The wedding was held in the ancient capital Punaka. The festivities across the country last for three days. With a symbolic attack on the border with India, 80 thousand ethnic Nepali Bhutanese refugees ask the couple not to forget them.
Timphu (AsiaNews) - With songs, dances and poems today Bhutan is celebrating the marriage of King Jigme Khesar Namgyal Wangchuck to twenty-one year old Jetsun Pema, the non-noble-born daughter of an airline pilot.
The monarch defined by Asian newspapers as the "prince of the Himalayas" chose a simple ceremony with no royals or celebrities, broadcast live on television with the traditional rite of Mahayana Buddhism. One of the oldest fortress-monasteries (dzong) in the ancient capital of the kingdom Punaka was chosen for the event.
In obedience to the court astrologers, the celebration began at 8.20 am (local time), with the entry of the monarch in the monastery courtyard wearing the symbols of the monarchy: the yellow band and the so-called "crow "crown. A few minutes later, between the roar of drums and the humming of dhung trumpets, the bride arrived dressed in gold and accompanied by a procession of monks and flag-wavers with red dresses. As per tradition, the eldest Monk celebrated the ritual of purification of the couple in front of a heavy tapestry of 17th century depicting the legendary king and warrior- monk Zhabdrung the founder of Bhutan. King Jigme then knelt in front of a huge statue of Bhudda and placed the crown on the head of his wife. The marriage rite was concluded with the ceremony of homage at the graves of ancestors and with the delivery of gifts from the families of the spouses and relatives.
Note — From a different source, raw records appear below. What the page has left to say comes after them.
(* ===== verification/UdpConn.v ===== *)
(** * UDP connections ([src/udp/conn.go])

    A [Conn] is a [Handler] with the address of the peer and deadlines. Every access is a
    critical section of its mutex. The methods of one section are functions; [Write] and
    [Read] repeat a section until there is room or a datagram, and other goroutines run
    between: they are threads ([pc]), and [step] runs one section of a thread. Time is an
    argument; deadlines are [None] for the zero time. *)
From S2P Require Import Prelude Errors Bytes Ring IpAddr Udp UdpHandler.

Module UdpConn.
Import Bytes.
Open Scope Z_scope.
Open Scope list_scope.

Record Conn := mkConn {
  h_ : UdpHandler.Handler;
  remoteAddr : list Z;
  rdead : option Z;
  wdead : option Z;
  ipID : Z
}.

Definition with_h (h : UdpHandler.Handler) (conn : Conn) : Conn :=
  mkConn h (remoteAddr conn) (rdead conn) (wdead conn) (ipID conn).

Definition abort (conn : Conn) : Conn := mkConn (UdpHandler.Abort (h_ conn)) [] None None (ipID conn).
Definition Abort (conn : Conn) : Conn := abort conn.

(** [backoff]: a strategy is given. *)
Definition Configure (cfg : UdpHandler.ConnConfig) (backoff : bool) (conn : Conn) : Conn * option error :=
  if negb backoff then (conn, Some ErrMissingHALConfig)
  else
    let conn := abort conn in
    let '(h, err) := UdpHandler.Configure (h_ conn) cfg in (with_h h conn, err).

(** The address is empty when it is not valid. *)
Definition Open (localPort : Z) (raddr : list Z) (rport : Z) (conn : Conn) : Conn * option error :=
  if UdpHandler.IsOpen (h_ conn) then (conn, Some errStillOpen)
  else
    match UdpHandler.SetPorts (h_ conn) localPort rport with
    | (_, Some e) => (conn, Some e)
    | (h, None) => (mkConn h raddr (rdead conn) (wdead conn) (ipID conn), None)
    end.

Definition IsOpen (conn : Conn) : bool := UdpHandler.IsOpen (h_ conn).
Definition LocalPort (conn : Conn) : Z := UdpHandler.lport (h_ conn).
Definition RemotePort (conn : Conn) : Z := UdpHandler.rport (h_ conn).
Definition RemoteAddr (conn : Conn) : list Z := remoteAddr conn.
Definition ConnectionID (conn : Conn) : Z := UdpHandler.connid (h_ conn).
Definition Close (conn : Conn) : Conn := with_h (UdpHandler.Close (h_ conn)) conn.

Definition Demux (carrierData : list Z) (frameOffset : Z) (conn : Conn) : outcome (Conn * option error) :=
  if UdpHandler.closeCalled (h_ conn) then Ret (conn, Some NetErrClosed)
  else
    assert_or_panic (slice_ok carrierData frameOffset (zlen carrierData))
      ('(h, err) ← UdpHandler.Recv (h_ conn) (zdrop frameOffset carrierData); Ret (with_h h conn, err)).

(** The connection and the carrier afterwards, the octets written and the error. *)
Definition Encapsulate (carrierData : list Z) (offsetToIP offsetToFrame : Z) (conn : Conn)
    : outcome (Conn * list Z * Z * option error) :=
  if UdpHandler.closeCalled (h_ conn) then Ret (conn, carrierData, 0, Some NetErrClosed)
  else
  assert_or_panic (slice_ok carrierData offsetToFrame (zlen carrierData))
  ('(h, b, n, err) ← UdpHandler.Send (h_ conn) (zdrop offsetToFrame carrierData);
   let conn := with_h h conn in
   let carrierData := ztake offsetToFrame carrierData ++ b in
   if bool_decide (err <> None) || (n =? 0) then Ret (conn, carrierData, 0, err)
   else if (0 <=? offsetToIP) && (0 <? zlen (remoteAddr conn)) then
     assert_or_panic (slice_ok carrierData offsetToIP (zlen carrierData))
     ('(arr, err) ← IpAddr.SetIPAddrs (zdrop offsetToIP carrierData) (zlen carrierData - offsetToIP)
                     (ipID conn) None (Some (remoteAddr conn));
      let carrierData := ztake offsetToIP carrierData ++ arr in
      match err with
      | Some e => Ret (conn, carrierData, 0, Some e)
      | None => Ret (mkConn h (remoteAddr conn) (rdead conn) (wdead conn) (u16 (ipID conn + 1)), carrierData, n, None)
      end)
   else Ret (conn, carrierData, n, None)).

Definition SetReadDeadline (t : option Z) (conn : Conn) : Conn * option error :=
  if UdpHandler.closeCalled (h_ conn) then (conn, Some NetErrClosed)
  else (mkConn (h_ conn) (remoteAddr conn) t (wdead conn) (ipID conn), None).
Definition SetWriteDeadline (t : option Z) (conn : Conn) : Conn * option error :=
  if UdpHandler.closeCalled (h_ conn) then (conn, Some NetErrClosed)
  else (mkConn (h_ conn) (remoteAddr conn) (rdead conn) t (ipID conn), None).
Definition SetDeadline (t : option Z) (conn : Conn) : Conn * option error :=
  if UdpHandler.closeCalled (h_ conn) then (conn, Some NetErrClosed)
  else (mkConn (h_ conn) (remoteAddr conn) t t (ipID conn), None).

(** [time.Since(deadline) > 0] for a deadline that is set. *)
Definition deadlineExceeded (now : Z) (deadline : option Z) : bool :=
  match deadline with None => false | Some d => 0 <? now - d end.

Definition lockPipeConnID (conn : Conn) : option Z :=
  if UdpHandler.closeCalled (h_ conn) && (zlen (UdpHandler.q_items (UdpHandler.rxDgrams (h_ conn))) =? 0)
  then None else Some (UdpHandler.connid (h_ conn)).

(** ** Blocking calls *)

(** Where a call is. [id] is the connection ID it started with. *)
Inductive pc :=
| WriteStart (b : list Z)
| WriteLoop (id : Z) (b : list Z)
| WriteWait (id : Z) (b : list Z)
| ReadStart (b : list Z)
| ReadLoop (id : Z) (b : list Z)
| ReadWait (id : Z) (b : list Z)
| Done (n : Z) (b : list Z) (err : option error)
| Crashed.

(** What a section did to the queues: a datagram queued, a datagram taken by a reader
    with room for [room] octets. *)
Inductive event := Wrote (b : list Z) | Got (room : Z) (data : list Z).

Definition write_body (id : Z) (b : list Z) (conn : Conn) : pc * Conn * list event :=
  if UdpHandler.closeCalled (h_ conn) || negb (id =? UdpHandler.connid (h_ conn))
  then (Done 0 b (Some NetErrClosed), conn, [])
  else
    match UdpHandler.Write (h_ conn) b with
    | Panic => (Crashed, conn, [])
    | Ret (h, n, err) =>
        if 0 <? n then (Done n b err, with_h h conn, [Wrote b]) else (WriteWait id b, with_h h conn, [])
    end.

Definition read_body (id : Z) (b : list Z) (conn : Conn) : pc * Conn * list event :=
  if (UdpHandler.closeCalled (h_ conn) && (UdpHandler.BufferedInput (h_ conn) =? 0)) ||
     negb (id =? UdpHandler.connid (h_ conn))
  then (Done 0 b (Some NetErrClosed), conn, [])
  else
    match UdpHandler.ReadNext (h_ conn) b with
    | Panic => (Crashed, conn, [])
    | Ret (h, b', n) =>
        let ev := if 0 <? zlen (UdpHandler.q_items (UdpHandler.rxDgrams (h_ conn)))
                  then [Got (zlen b) (ztake n b')] else [] in
        if 0 <? n then (Done n b' None, with_h h conn, ev) else (ReadWait id b', with_h h conn, ev)
    end.

(** One critical section of a call at time [now]. *)
Definition step (now : Z) (t : pc) (conn : Conn) : pc * Conn * list event :=
  match t with
  | WriteStart b =>
      if zlen b =? 0 then (Done 0 b None, conn, [])
      else
        match lockPipeConnID conn with
        | None => (Done 0 b (Some NetErrClosed), conn, [])
        | Some id => (WriteLoop id b, conn, [])
        end
  | WriteLoop id b => write_body id b conn
  | WriteWait id b =>
      if deadlineExceeded now (wdead conn) then (Done 0 b (Some errDeadlineExceeded), conn, [])
      else (WriteLoop id b, conn, [])
  | ReadStart b =>
      match lockPipeConnID conn with
      | None => (Done 0 b (Some NetErrClosed), conn, [])
      | Some id => (ReadLoop id b, conn, [])
      end
  | ReadLoop id b => read_body id b conn
  | ReadWait id b =>
      if deadlineExceeded now (rdead conn) then (Done 0 b (Some errDeadlineExceeded), conn, [])
      else (ReadLoop id b, conn, [])
  | Done _ _ _ | Crashed => (t, conn, [])
  end.

Definition BufferedInput (conn : Conn) : Z := UdpHandler.BufferedInput (h_ conn).
Definition BufferedOutput (conn : Conn) : Z := UdpHandler.BufferedOutput (h_ conn).
Definition SizeInput (conn : Conn) : Z := UdpHandler.SizeInput (h_ conn).
Definition SizeOutput (conn : Conn) : Z := UdpHandler.SizeOutput (h_ conn).
Definition FreeOutput (conn : Conn) : Z := UdpHandler.FreeOutput (h_ conn).
Definition FreeInput (conn : Conn) : Z := UdpHandler.FreeInput (h_ conn).

End UdpConn.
Celebrations will continue for three days and involve all the subjects of the small kingdom. The couple will honeymoon in the region of Rajasthan, India.
However, the party was shaken by an attack which occurred last October 11 on the border with India claimed by members of the United Revolutionary Front of Bhutan (Urfb). The terrorist group have been fighting for the freedom of over 80 thousand ethnic Nepalese refugees exiled to the border with Nepal in the 1990s. In a statement, the rebels have said that the gesture was a way to remind the king on a day of national celebration the sufferings of his subjects expelled from the kingdom and forgotten by their monarch.
The young king, an Oxford graduate, who ascended to the throne in 2008 after the abdication of his father, has abolished the absolute monarchy and introduced democratic elections. The Buddhist country has 600 thousand inhabitants and is famous for inventing the national happiness index. The image of goodness, however, is tarnished by the case of the more than 100 thousand Bhutanese refugees of ethnic Nepali extraction driven from the country during the reign of the former ruler who was opposed to a non-Buddhist presence in his kingdom. To date, the democratic government of the new king does not want to recognize the citizenship of the former subjects. Since 2007 about 20 thousand Refugees were welcomed by third countries such as USA, Australia, New Zealand, after twenty years spent in refugee camps.